#### [TASK PROMPT]
Go through the entries below and copy each line that holds the word "being".

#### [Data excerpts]

(** * Sentinel-3 OLCI level-2 processing: swath gridding, reclassification,
      clipping and temporal compositing.

    A shallow embedding of [s3_process_to_geotiff.py] and [s3_process.py].

    Numeric convention.  Pixel values are IEEE floating-point numbers in the
    Python sources.  They are embedded as the four-way sum [fval]: the
    not-a-number value, the two infinities, and the finite values, the latter
    carried by exact canonical rationals.  Comparisons, [isnan], [isfinite]
    and the special-value rules of addition and division follow IEEE 754 /
    NumPy; the rounding of finite results is not part of the embedding. *)

From Stdlib Require Import String Ascii DecimalString.
From Stdlib Require Import ZArith QArith Qcanon Qround List Bool Lia Lqa.
Import ListNotations.

Set Implicit Arguments.

(* ================================================================== *)
(** ** Floating-point values as NumPy sees them *)
(* ================================================================== *)

Module IEEE.

Inductive fval : Type :=
| NaN
| NInf
| PInf
| Fin (q : Qc).

Definition zero : fval := Fin (Q2Qc 0).

(** [np.isnan] *)
Definition isnan (v : fval) : bool :=
  match v with NaN => true | _ => false end.

(** [np.isfinite] *)
Definition isfinite (v : fval) : bool :=
  match v with Fin _ => true | _ => false end.

(** [np.isinf] *)
Definition isinf (v : fval) : bool :=
  match v with NInf | PInf => true | _ => false end.

Definition Qclt_bool (a b : Qc) : bool :=
  match (a ?= b)%Qc with Lt => true | _ => false end.

Definition Qcle_bool (a b : Qc) : bool :=
  match (a ?= b)%Qc with Gt => false | _ => true end.

(** [a < b] on floats: false as soon as one side is NaN. *)
Definition flt (a b : fval) : bool :=
  match a, b with
  | NaN, _ | _, NaN => false
  | NInf, NInf => false
  | NInf, _ => true
  | _, NInf => false
  | PInf, _ => false
  | Fin _, PInf => true
  | Fin x, Fin y => Qclt_bool x y
  end.

(** [a <= b] on floats. *)
Definition fle (a b : fval) : bool :=
  match a, b with
  | NaN, _ | _, NaN => false
  | NInf, _ => true
  | _, PInf => true
  | PInf, _ => false
  | Fin _, NInf => false
  | Fin x, Fin y => Qcle_bool x y
  end.

(** Addition with the IEEE rules for the special values. *)
Definition fadd (a b : fval) : fval :=
  match a, b with
  | NaN, _ | _, NaN => NaN
  | PInf, NInf | NInf, PInf => NaN
  | PInf, _ | _, PInf => PInf
  | NInf, _ | _, NInf => NInf
  | Fin x, Fin y => Fin (x + y)
  end.

(** Division of a float by an integer count, as [np.true_divide(tot, cnt)]
    does it: [0/0] is NaN, a non-zero value over [0] is an infinity. *)
Definition fdiv_count (a : fval) (n : nat) : fval :=
  match a, n with
  | NaN, _ => NaN
  | PInf, _ => PInf
  | NInf, _ => NInf
  | Fin x, O =>
      match (x ?= Q2Qc 0)%Qc with
      | Eq => NaN
      | Lt => NInf
      | Gt => PInf
      end
  | Fin x, S _ => Fin (x / Q2Qc (inject_Z (Z.of_nat n)))
  end.

End IEEE.
Export IEEE.

(* ================================================================== *)
(** ** The NumPy reductions the pipeline calls *)
(* ================================================================== *)

Module Numpy.

(** [np.fmin]: the smaller of two floats, a NaN operand being ignored. *)
Definition fmin (a b : fval) : fval :=
  match a, b with
  | NaN, _ => b
  | _, NaN => a
  | _, _ => if fle a b then a else b
  end.

(** [np.fmax]: the larger of two floats, a NaN operand being ignored. *)
Definition fmax (a b : fval) : fval :=
  match a, b with
  | NaN, _ => b
  | _, NaN => a
  | _, _ => if fle a b then b else a
  end.

(** [np.nanmin(a)]: [None] is the [ValueError] of a zero-size array; an
    all-NaN array gives NaN. *)
Definition nanmin (a : list fval) : option fval :=
  match a with
  | [] => None
  | x :: t => Some (fold_left fmin t x)
  end.

(** [np.nanmax(a)]. *)
Definition nanmax (a : list fval) : option fval :=
  match a with
  | [] => None
  | x :: t => Some (fold_left fmax t x)
  end.
(** Every handler but [handleSubmit] leaves [localStorage] and the
    session user alone. *)
Lemma step_keeps_session (e : ReportForm.Event) (s : ReportForm.State) :
  (forall env, e <> ReportForm.Submit env) ->
  storage (browser (ReportForm.form (ReportForm.step e s)))
  = storage (browser (ReportForm.form s))
  /\ user (browser (ReportForm.form (ReportForm.step e s)))
     = user (browser (ReportForm.form s)).
Proof.
  intros Hnot.
  destruct e as [v | v | sev | geo | files | result | checked | env |];
    try (split; reflexivity).
  - destruct geo; split; reflexivity.
  - unfold ReportForm.step, ReportForm.handleImageUpload.
    destruct (ReportForm.first_file files); split; reflexivity.
  - now destruct (Hnot env).
Qed.

(** A property [Q] of the form that rules out a well-formed submission
    and that the events in [allowed] keep: as long as only such events
    happen, nothing reaches the store or the session user. *)
Lemma blocked_run (Q : State -> Prop) (allowed : ReportForm.Event -> Prop) :
  (forall f, Q f -> ~ well_formed f) ->
  (forall f g, Q f -> Q (on_browser g f)) ->
  (forall e s, allowed e -> (forall env, e <> ReportForm.Submit env) ->
               Q (ReportForm.form s) ->
               Q (ReportForm.form (ReportForm.step e s))) ->
  forall (events : list ReportForm.Event) (s : ReportForm.State),
    Forall allowed events ->
    Q (ReportForm.form s) ->
    storage (browser (ReportForm.form (ReportForm.run events s)))
    = storage (browser (ReportForm.form s))
    /\ user (browser (ReportForm.form (ReportForm.run events s)))
       = user (browser (ReportForm.form s)).
Proof.
  intros Hblocks Hbrowser Hstep events.
  induction events as [|e events IH]; intros s Hall HQ; [split; reflexivity |].
  apply Forall_cons in Hall as [He Hall].
  assert (Hnext : Q (ReportForm.form (ReportForm.step e s))
                  /\ storage (browser (ReportForm.form (ReportForm.step e s)))
                     = storage (browser (ReportForm.form s))
                  /\ user (browser (ReportForm.form (ReportForm.step e s)))
                     = user (browser (ReportForm.form s))).
  { destruct (match e with ReportForm.Submit _ => true | _ => false end) eqn:Hkind.
    - destruct e; try discriminate. destruct s as [f preview].
      cbn [ReportForm.step ReportForm.on_form ReportForm.form] in *.
      rewrite (handleSubmit_rejected env f (Hblocks f HQ)).
      split; [now apply Hbrowser | split; reflexivity].
    - assert (Hnot : forall env, e <> ReportForm.Submit env).
      { intros env ->. discriminate. }
      split; [now apply Hstep | now apply step_keeps_session]. }
  destruct Hnext as (HQ' & Hstore & Huser).
  destruct (IH (ReportForm.step e s) Hall HQ') as [Hstore' Huser'].
  cbn [ReportForm.run fold_left]. fold (ReportForm.run events (ReportForm.step e s)).
  split; congruence.
Qed.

#### [THE ANSWER]
(** [np.fmin]: the smaller of two floats, a NaN operand being ignored. *)
(** [np.fmax]: the larger of two floats, a NaN operand being ignored. *)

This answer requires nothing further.